In August 2017, he was named in Cape Town Knight Riders' squad for the first season of the T20 Global League. However, in October 2017, Cricket South Africa initially postponed the tournament until November 2018, with it being cancelled soon after.

In October 2017, he scored his 25th century in first-class cricket, batting for Cape Cobras against Warriors in the 2017–18 Sunfoil Series. He was the leading run-scorer in the 2017–18 Momentum One Day Cup, with a total of 615 runs in eleven matches.

In June 2018, he was named in the squad for the Cape Cobras team for the 2018–19 season.
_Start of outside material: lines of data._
(** ** Clearing the LP *)








(** ** Objective limit in the primal simplex *)

(** the objective limit is the only termination the solver reports *)
Lemma SCIPlpSolvePrimal_objlimit_alone (set : SET) (m : MEM) :
  let m1 := snd (lpFlush SCIP_INVALID set m) in
  let l := snd (lpiCall LpiSolvePrimal (lp_lpi (m_lp m1))) in
  fst (lpFlush SCIP_INVALID set m) = Ok tt ->
  fst (lpiCall LpiSolvePrimal (lp_lpi (m_lp m1))) = SCIP_OKAY ->
  fst (SCIPlpiGetBasisFeasibility l) = SCIP_OKAY ->
  SCIPlpiIsOptimal l = false ->
  SCIPlpiIsPrimalInfeasible l = false ->
  SCIPlpiIsPrimalUnbounded l = false ->
  SCIPlpiIsIterlimExc l = false ->
  SCIPlpiIsTimelimExc l = false ->
  SCIPlpiIsObjlimExc l = true ->
  let r := SCIPlpSolvePrimal SCIP_INVALID set m in
  fst r = Err SCIP_LPERROR /\
  lp_lpsolstat (m_lp (snd r)) = SCIP_LPSOLSTAT_ERROR /\
  lp_solved (m_lp (snd r)) = lp_solved (m_lp m1) /\
  (lp_solved (m_lp m) = false -> lp_solved (m_lp (snd r)) = false) /\
  m_stat (snd r) = m_stat m1.
Proof.
  intros m1 l Hflush Hcall Hfeas Hopt Hinf Hunb Hit Htime Hobj r.
  assert (Hunsolved : lp_solved (m_lp m) = false -> lp_solved (m_lp m1) = false).
  { destruct (lpFlush_sent set m) as (calls & (_ & Hs) & _). exact Hs. }
  destruct (SCIPlpiGetBasisFeasibility l) as [rc [pf df]] eqn:Ebf.
  cbn [fst] in Hfeas. subst rc.
  set (m2 := modLp (set_lp_lpi l) m1).
  set (m3 := modLp (fun lp => lp |> set_lp_primalfeasible pf |> set_lp_dualfeasible df) m2).
  set (m4 := modLp (fun lp => lp |> set_lp_lpsolstat SCIP_LPSOLSTAT_ERROR
                                 |> set_lp_objval (- set_infinity set)%float) m3).
  assert (E : r = (Err SCIP_LPERROR, m4)).
  { subst r. unfold SCIPlpSolvePrimal.
    rewrite (bind_ok _ _ m tt Hflush). fold m1.
    (* call primal simplex *)
    assert (Hlpi : lpi LpiSolvePrimal m1 = (Ok tt, m2)).
    { unfold lpi. subst m2 l.
      destruct (lpiCall LpiSolvePrimal (lp_lpi (m_lp m1))) as [rc l'].
      cbn [fst snd] in *. subst rc. reflexivity. }
    rewrite (bind_ok (lpi LpiSolvePrimal) _ m1 tt) by (now rewrite Hlpi).
    rewrite Hlpi. cbn [snd].
    (* check for primal and dual feasibility *)
    match goal with
    | |- bind ?c ?k m2 = _ =>
        assert (Hbf : c m2 = (Ok tt, m3));
        [|rewrite (bind_ok c k m2 tt) by (now rewrite Hbf); rewrite Hbf; cbn [snd]]
    end.
    { change (lp_lpi (m_lp m2)) with l. rewrite Ebf. reflexivity. }
    (* evaluate solution status *)
    assert (Hst : primalSolstat set m3 = (Err SCIP_LPERROR, m4)).
    { unfold primalSolstat. change (lp_lpi (m_lp m3)) with l.
      now rewrite Hopt, Hinf, Hunb, Hit, Htime, Hobj. }
    rewrite (bind_err (primalSolstat set) _ m3 SCIP_LPERROR) by (now rewrite Hst).
    now rewrite Hst. }
  rewrite E. cbn [fst snd]. repeat split; auto.
Qed.

(** the solver reports a termination that is tested before the objective
    limit: the steps of SCIPlpSolvePrimal from the status on *)
Lemma SCIPlpSolvePrimal_taken (set : SET) (m : MEM) (st : LPSOLSTAT) :
  let m1 := snd (lpFlush SCIP_INVALID set m) in
  let l := snd (lpiCall LpiSolvePrimal (lp_lpi (m_lp m1))) in
  let r := SCIPlpSolvePrimal SCIP_INVALID set m in
  fst (lpFlush SCIP_INVALID set m) = Ok tt ->
  fst (lpiCall LpiSolvePrimal (lp_lpi (m_lp m1))) = SCIP_OKAY ->
  fst (SCIPlpiGetBasisFeasibility l) = SCIP_OKAY ->
  (forall m3, lp_lpi (m_lp m3) = l ->
     fst (primalSolstat set m3) = Ok tt /\
     lp_lpi (m_lp (snd (primalSolstat set m3))) = l /\
     lp_lpsolstat (m_lp (snd (primalSolstat set m3))) = st) ->
  lp_solved (m_lp (snd r)) = true /\
  lp_lpsolstat (m_lp (snd r)) = st /\
  (fst (SCIPlpiGetIntpar l SCIP_LPPAR_LPIT1) = SCIP_OKAY ->
   fst (SCIPlpiGetIntpar l SCIP_LPPAR_LPIT2) = SCIP_OKAY ->
   fst r = Ok tt).
Proof.
  intros m1 l r Hflush Hcall Hfeas Hst.
  destruct (SCIPlpiGetBasisFeasibility l) as [rc [pf df]] eqn:Ebf.
  cbn [fst] in Hfeas. subst rc.
  set (m2 := modLp (set_lp_lpi l) m1).
  set (m3 := modLp (fun lp => lp |> set_lp_primalfeasible pf |> set_lp_dualfeasible df) m2).
  assert (Hl3 : lp_lpi (m_lp m3) = l) by reflexivity.
  destruct (Hst m3 Hl3) as (Hok4 & L4 & T4).
  destruct (primalSolstat set m3) as [[[]|e] m4] eqn:E4; [|discriminate Hok4].
  cbn [snd] in L4, T4.
  set (m5 := modLp (set_lp_solved true) m4).
  set (m6 := putStat (let s := m_stat m5 in
                      mkSTAT (stat_ncolidx s) (stat_nrowidx s) (stat_nlp s + 1)
                        (stat_nprimallp s + 1) (stat_nlpiterations s)
                        (stat_nprimallpiterations s)) m5).
  assert (E : exists k, r = bind SCIPlpGetIterations k m6 /\
                        forall it s, m_lp (snd (k it s)) = m_lp s /\ fst (k it s) = Ok tt).
  { eexists. split.
    - subst r. unfold SCIPlpSolvePrimal.
      rewrite (bind_ok _ _ m tt Hflush). fold m1.
      assert (Hlpi : lpi LpiSolvePrimal m1 = (Ok tt, m2)).
      { unfold lpi. subst m2 l.
        destruct (lpiCall LpiSolvePrimal (lp_lpi (m_lp m1))) as [rc l'].
        cbn [fst snd] in *. subst rc. reflexivity. }
      rewrite (bind_ok (lpi LpiSolvePrimal) _ m1 tt) by (now rewrite Hlpi).
      rewrite Hlpi. cbn [snd].
      match goal with
      | |- bind ?c ?k m2 = _ =>
          assert (Hbf : c m2 = (Ok tt, m3));
          [|rewrite (bind_ok c k m2 tt) by (now rewrite Hbf); rewrite Hbf; cbn [snd]]
      end.
      { change (lp_lpi (m_lp m2)) with l. rewrite Ebf. reflexivity. }
      rewrite (bind_ok (primalSolstat set) _ m3 tt) by (now rewrite E4).
      rewrite E4. cbn [snd].
      unfold bind at 1. unfold exec at 1. fold m5.
      unfold bind at 1. unfold exec at 1. fold m6.
      reflexivity.
    - intros it s. split; reflexivity. }
  destruct E as (k & Er & Hk).
  assert (H6 : lp_solved (m_lp m6) = true /\ lp_lpsolstat (m_lp m6) = st /\
               lp_lpi (m_lp m6) = l) by (repeat split; assumption).
  clearbody m6. clear m5.
  destruct H6 as (S6 & T6 & L6).
  rewrite Er. unfold bind. unfold SCIPlpGetIterations. rewrite L6.
  destruct (SCIPlpiGetIntpar l SCIP_LPPAR_LPIT1) as [rc1 i1].
  destruct (SCIPlpiGetIntpar l SCIP_LPPAR_LPIT2) as [rc2 i2].
  unfold bind, check, ret. cbn [fst].
  destruct (RETCODE_eqb rc1 SCIP_OKAY) eqn:E1.
  - destruct (RETCODE_eqb rc2 SCIP_OKAY) eqn:E2.
    + destruct (Hk (i1 + i2) m6) as (Hlp & Hok). rewrite Hlp.
      repeat split; auto.
    + cbn [fst snd]. repeat split; auto.
      intros _ H2. subst rc2. discriminate E2.
  - cbn [fst snd]. repeat split; auto.
    intros H1. subst rc1. discriminate E1.
Qed.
In September 2018, he was named in Boland's squad for the 2018 Africa T20 Cup. In November 2018, during the 2018–19 CSA 4-Day Franchise Series, he scored his 30th century in first-class cricket. He was the leading run-scorer for the Cape Cobras in the 2018–19 CSA 4-Day Franchise Series, with 821 runs in ten matches.
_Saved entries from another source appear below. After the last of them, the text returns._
(** * horgh/cloudflare: the DNS-update reconciliation flow

    A shallow embedding of the Go package [cloudflare] (the API client:
    [ListZones], [ListDNSRecords], [UpdateDNSRecord], [PurgeAllFiles]) and of
    the [cfupdate] command ([main], [getArgs], [getKeyFromFile],
    [dnsLookupHost], [getNameserver], [updateIP]).

    Go strings are byte strings: they are embedded as [string], whose
    characters are the 8-bit [ascii].  Go [error] values are embedded by their
    message.  Everything the program does to the outside world (files, HTTP,
    DNS, log output) goes through an explicit world state and an emitted list
    of events. *)

From Stdlib Require Import List String Ascii Bool Arith ZArith NArith Lia.
From Stdlib Require Import DecimalString.
Import ListNotations.

Local Open Scope string_scope.
Local Open Scope list_scope.
Local Open Scope nat_scope.

(* ================================================================== *)
(** ** Results and errors *)

Inductive result (E A : Type) : Type :=
| Ok (a : A)
| Err (e : E).
Arguments Ok {E A} a.
Arguments Err {E A} e.

(** A Go [error] value, by its message. *)
Definition error := string.

(* ================================================================== *)
(** ** The parts of Go's [strings], [fmt] and [bufio] the program uses *)

Module GoStrings.

(** [fmt.Sprintf("%d", n)]. *)
Definition itoa (n : Z) : string := NilZero.string_of_int (Z.to_int n).

(** Code points with Unicode's White_Space property below 0x80:
    ['\t'], ['\n'], ['\v'], ['\f'], ['\r'], [' ']. *)
Definition isSpace1 (a : ascii) : bool :=
  let n := nat_of_ascii a in
  ((9 <=? n) && (n <=? 13)) || (n =? 32).

(** UTF-8 encodings of U+0085 and U+00A0. *)
Definition isSpace2 (a b : ascii) : bool :=
  (nat_of_ascii a =? 194) &&
  ((nat_of_ascii b =? 133) || (nat_of_ascii b =? 160)).

(** UTF-8 encodings of U+1680, U+2000..U+200A, U+2028, U+2029, U+202F,
    U+205F and U+3000. *)
Definition isSpace3 (a b c : ascii) : bool :=
  let x := nat_of_ascii a in
  let y := nat_of_ascii b in
  let z := nat_of_ascii c in
  ((x =? 225) && (y =? 154) && (z =? 128)) ||
  ((x =? 226) && (y =? 128) &&
     (((128 <=? z) && (z <=? 138)) || (z =? 168) || (z =? 169) || (z =? 175))) ||
  ((x =? 226) && (y =? 129) && (z =? 159)) ||
  ((x =? 227) && (y =? 128) && (z =? 128)).

(** Removes leading white-space runes; [sp2] and [sp3] recognise the two- and
    three-byte ones in the order the bytes are met. *)
Fixpoint trimWith (sp2 : ascii -> ascii -> bool)
                  (sp3 : ascii -> ascii -> ascii -> bool) (s : string) : string :=
  match s with
  | EmptyString => s
  | String a r1 =>
      if isSpace1 a then trimWith sp2 sp3 r1 else
      match r1 with
      | EmptyString => s
      | String b r2 =>
          if sp2 a b then trimWith sp2 sp3 r2 else
          match r2 with
          | EmptyString => s
          | String c r3 => if sp3 a b c then trimWith sp2 sp3 r3 else s
          end
      end
  end.

Fixpoint rev (s acc : string) : string :=
  match s with
  | EmptyString => acc
  | String a r => rev r (String a acc)
  end.

Definition TrimLeftSpace (s : string) : string := trimWith isSpace2 isSpace3 s.

Definition TrimRightSpace (s : string) : string :=
  rev (trimWith (fun a b => isSpace2 b a) (fun a b c => isSpace3 c b a)
                (rev s "")) "".

(** [strings.TrimSpace]: all leading and trailing white space removed, as
    defined by Unicode. *)
Definition TrimSpace (s : string) : string := TrimRightSpace (TrimLeftSpace s).

(** [strings.Split(s, sep)] for a one-byte [sep]: the pieces between the
    separators, one more than there are separators. *)
Fixpoint Split (s : string) (sep : ascii) : list string :=
  match s with
  | EmptyString => [""]
  | String a r =>
      if Ascii.eqb a sep then "" :: Split r sep
      else match Split r sep with
           | p :: ps => String a p :: ps
           | [] => [String a ""]
           end
  end.
(** * healthcheck: the concurrent probing engine

    A shallow embedding of the Go packages [config], [checker] and [stats]
    of the repository, and the properties of the rate limiter, the single
    check, the retry policy, the dispatcher and the statistics reduction.

    Conventions.
    - Go's [int] and [time.Duration] are 64-bit signed integers; they are
      modelled as [Z], and every operation that can leave the 64-bit range
      is written with its two's-complement wrap-around [wrap64].
    - A [*CheckResult] is an [option CheckResult]; [None] is the nil pointer.
    - Shared state guarded by a mutex is modelled by atomic steps: every
      access happens inside the critical section.
    - What the operating system, the network and the Go scheduler decide
      (clock readings, DNS and HTTP outcomes, ticker firings) is an input of
      the model, the record [Env]; library functions whose text is not part
      of the repository ([url.Parse], [http.NewRequestWithContext],
      the formatting of durations) are fields of [Platform]. *)

From Stdlib Require Import ZArith Lia Bool PrimFloat Uint63 DecimalString Ascii.
From stdpp Require Import gmap strings list.

Local Open Scope string_scope.
Local Open Scope list_scope.
Local Open Scope Z_scope.

(** ** Machine integers and durations *)

Definition wrap64 (z : Z) : Z := (z + 2 ^ 63) mod 2 ^ 64 - 2 ^ 63.

Definition MaxInt64 : Z := 2 ^ 63 - 1.
Definition MinInt64 : Z := - 2 ^ 63.

Definition in_int64 (z : Z) : Prop := MinInt64 <= z <= MaxInt64.

Definition Millisecond : Z := 1000000.
Definition Second : Z := 1000000000.

(** [a + b] and [a * b] on [time.Duration]. *)
Definition Duration_add (a b : Z) : Z := wrap64 (a + b).
Definition Duration_mul (a b : Z) : Z := wrap64 (a * b).

(** ** package config *)

Record Config := {
  Timeout : Z;
  Concurrency : Z;
  Retries : Z;
  MaxLatency : Z;
  DomainRate : Z;
  GlobalRate : Z;
  NoColor : bool;
  Verbose : bool;
  Insecure : bool
}.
In April 2021, he was named in Boland's squad, ahead of the 2021–22 cricket season in South Africa. In February 2022, Malan was named as the captain of the Rocks for the 2021–22 CSA T20 Challenge.

==International career==
In December 2019, he was named in South Africa's Test squad for their series against England. He made his Test debut for South Africa on 3 January 2020 in the 2nd Test, scoring 5 in the first innings followed by 84 in the 2nd innings.